Assigned task: Counting the line with "product's row and" as the last one, copy out the lines of the data exactly from the first onward.

Dataset excerpts:
(** What one round does, case by case: nothing is written for a record
    that is invalid or whose lookup fails; a record without a match
    adds a product and its price; a record with a match rewrites that
    product's row and adds at most a price and a history entry. *)
Lemma loop_round_cases (sp : ScrapedProduct) (db : Db) (st : Stats) :
  let db' := fst (loop_round faults now store_id (db, st) sp) in
  let st' := snd (loop_round faults now store_id (db, st) sp) in
  stores db' = stores db
  /\ ((db' = db
       /\ (st' = count_result
                   {| result_action := invalid; result_product_id := None;
                      result_price_updated := false |} st
           \/ exists e, st' = add_error (ProductError (name sp) e) true st))
      \/ (_validate_scraped_product sp = true
          /\ find_row store_id sp (products db) = None
          /\ products db'
             = products db ++ [new_product (next_product_id db) store_id sp]
          /\ prices db'
             = prices db ++ [price_row now (next_product_id db) store_id sp]
          /\ price_history db' = price_history db
          /\ st' = count_result
                     {| result_action := created;
                        result_product_id := Some (next_product_id db);
                        result_price_updated := false |} st)
      \/ (exists row product written,
             _validate_scraped_product sp = true
             /\ find_row store_id sp (products db) = Some row
             /\ nth_error (products db) row = Some product
             /\ Product.store_id product = store_id
             /\ (written = merge_fields product sp
                 \/ written = touch now (merge_fields product sp))
             /\ products db' = update_at row (fun _ => written) (products db)
             /\ ((prices db'
                  = prices db
                    ++ [price_row now (Product.id product)
                          (Product.store_id product) sp]
                  /\ (price_history db' = price_history db
                      \/ exists current,
                           current_price_of (Product.id product)
                             (Product.store_id product) db = Some current
                           /\ price_history db'
                              = price_history db ++ [history_row current sp])
                  /\ st' = count_result
                             {| result_action := updated;
                                result_product_id := Some (Product.id product);
                                result_price_updated := true |} st)
                 \/ (prices db' = prices db
                     /\ price_history db' = price_history db
                     /\ (st' = count_result
                                 {| result_action := updated;
                                    result_product_id :=
                                      Some (Product.id product);
                                    result_price_updated := false |} st
                         \/ exists e,
                              st' = add_error (ProductError (name sp) e)
                                      true st))))).
Proof.
  intros db' st'. subst db' st'. unfold loop_round. cbn [fst snd].
  destruct (_validate_scraped_product sp) eqn:Hv.
  2: { rewrite process_invalid by exact Hv. cbn [fst snd].
       split; [reflexivity |]. left. split; [reflexivity | now left]. }
  destruct (record_fault faults sp) eqn:Hf.
  { rewrite process_fault by assumption. cbn [fst snd].
    split; [reflexivity |]. left. split; [reflexivity |]. right. eauto. }
  destruct (find_row store_id sp (products db)) as [row |] eqn:Hfind.
  2: { rewrite process_created by assumption. cbn [fst snd products prices
         price_history stores].
       split; [reflexivity |]. right. left. repeat split; auto. }
  destruct (find_row_in_range store_id sp _ _ Hfind) as (product & Hrow & Hstore).
  rewrite (process_matched faults now store_id sp db row product)
    by assumption.
  rewrite update_existing_product_run. cbv zeta.
  destruct (current_price_of _ _ db) as [current |] eqn:Hcur.
  - destruct (_should_update_price now current sp) as [[|] | e];
      cbn [fst snd products prices price_history stores];
      rewrite ?update_at_twice;
      (split; [reflexivity |]); right; right;
      exists row, product.
    + exists (touch now (merge_fields product sp)).
      repeat split; auto. left. repeat split; auto. right.
      exists current. auto.
    + exists (touch now (merge_fields product sp)).
      repeat split; auto 6.
    + exists (merge_fields product sp).
      repeat split; auto. right. repeat split; auto. right. eauto.
  - cbn [fst snd products prices price_history stores].
    rewrite ?update_at_twice.
    split; [reflexivity |]. right. right.
    exists row, product, (touch now (merge_fields product sp)).
    repeat split; auto 6.
Qed.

Exercise result:
(** What one round does, case by case: nothing is written for a record
    that is invalid or whose lookup fails; a record without a match
    adds a product and its price; a record with a match rewrites that
    product's row and adds at most a price and a history entry. *)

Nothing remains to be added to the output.